┌─ Exercise input

(** Scenario B of the specification: five rows whose predictions are the
    wanted residuals and whose targets are 0. *)
Definition scenarioB_mlr : MLR := {| weights := [1; 0]%Q |}.
Definition scenarioB_X : list (list Q) := [[-2]; [0.5]; [3]; [-0.1]; [1]]%Q.
Definition scenarioB_Y : list Q := [0; 0; 0; 0; 0]%Q.
Definition scenarioB_videos : list iFeaturedVideo :=
  map (fun t => video t 0 []) ["idx0"; "idx1"; "idx2"; "idx3"; "idx4"].

(** Two rows with the same absolute residual. *)
Definition tie_X : list (list Q) := [[1]; [-1]]%Q.
Definition tie_Y : list Q := [0; 0]%Q.
Definition tie_videos : list iFeaturedVideo :=
  map (fun t => video t 0 []) ["idx0"; "idx1"].

(** The names shown to the Feature Proposer in each request of a trace:
    those of the active features and those of the rejected ones. *)
Definition requests (w : World) : list (list string * list string) :=
  omap (fun ev => match ev with
                  | AskFeature fs _ failed => Some (map name fs, map name failed)
                  | _ => None
                  end) w.

End Demo.

(** ** Proof steps used more than once *)

Ltac case_if :=
  match goal with
  | |- context [if ?b then _ else _] => destruct b eqn:?
  end.

(** Runs the step of the first iteration on the demonstration data and
    names the result it returns. *)
Ltac run_first_step E :=
  let Hok := fresh "Hok" in
  assert (returned (fst (reflexionStep E 5 (stepInput Demo.start "d" 0) [])) = true)
    as Hok by (vm_compute; reflexivity);
  destruct (reflexionStep E 5 (stepInput Demo.start "d" 0) [])
    as [[results| |] w'] eqn:Hrun; [clear Hok|discriminate Hok|discriminate Hok].


(** ** Vocabulary of the further properties *)

(** A scorer that answers every request with one ranking per title asked,
    in the order asked. *)
Definition exact_scorer (env : Env) (model : option OLLAMA_MODELS)
    (fs : list iFeature) : Prop :=
  forall w batch, exists rs,
    Client_rankings env w model batch fs = Ok rs /\ map r_title rs = batch.

(** A requests to the scorer, among the events of a trace. *)
Definition is_rank_request (ev : Event) : bool :=
  match ev with
  | AskRankings _ _ _ => true
  | _ => false
  end.


(** ** The data preparation ([utils/utils.ts], [utils/topChannels.ts]) *)

(** [iRecentViews] of [types.ts]. *)
Record iRecentViews := {
  rv_video : iVideo;
  rv_recentViews : list Q
}.

Definition RECENT_VIDEOS_COUNT : nat := 5.

(** [getRecentVideos] of [utils/utils.ts]: every video with the log views
    of the videos before it, at most five of them; the videos with fewer
    than five are then filtered out. *)
Definition getRecentVideos (env : Env) (videos : list iVideo) : list iRecentViews :=
  List.filter
    (fun r => (length (rv_recentViews r) =? RECENT_VIDEOS_COUNT)%nat)
    (imap (fun i v =>
             let start := Z.max 0 (Z.of_nat i - Z.of_nat RECENT_VIDEOS_COUNT) in
             let recentViews :=
               map (fun v2 : iVideo => Math_log env (views v2 + 1)%Q)
                   (JS.slice start (Z.of_nat i) videos) in
             {| rv_video := v; rv_recentViews := recentViews |})
          videos).

(** The training rows that [index] of [utils/topChannels.ts] writes for a
    channel:
    [recentVideos = channelVideos.filter(video =>
       new Date(video.date) < new Date('2025-01-01'))], then
    [getRecentVideos(recentVideos)
       .map(v => ({ ...v.video, recentViews: v.recentViews })).slice(0, 100)].
    Parsing and comparing the dates is a collaborator, [dated_before_2025]
    on the date string. *)
Definition trainingData (env : Env) (dated_before_2025 : string -> bool)
    (channelVideos : list iVideo) : list iTrainingVideo :=
  let recentVideos :=
    List.filter (fun video : iVideo => dated_before_2025 (date video)) channelVideos in
  JS.slice 0 100
    (map (fun v => {| video := rv_video v; recentViews := rv_recentViews v |})
         (getRecentVideos env recentVideos)).

(** ** The contrast sample ([1.Describe.ts]) *)

(** [getVideos]: the twenty most viewed and the twenty least viewed
    videos; [slice(-20)] has no second argument, so it runs to the end. *)
Definition getVideos (videos : list iVideo) : list iVideo * list iVideo :=
  let sortedVideos := JS.sort (fun a b => (views b - views a)%Q) videos in
  let topVideos := JS.slice 0 20 sortedVideos in
  let bottomVideos := JS.slice (-20) (Z.of_nat (length sortedVideos)) sortedVideos in
  (topVideos, bottomVideos).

└─

(Work to be completed): Please copy out each line of the material that holds the string "start".

(Expected answer):
  assert (returned (fst (reflexionStep E 5 (stepInput Demo.start "d" 0) [])) = true)
  destruct (reflexionStep E 5 (stepInput Demo.start "d" 0) [])
             let start := Z.max 0 (Z.of_nat i - Z.of_nat RECENT_VIDEOS_COUNT) in
                   (JS.slice start (Z.of_nat i) videos) in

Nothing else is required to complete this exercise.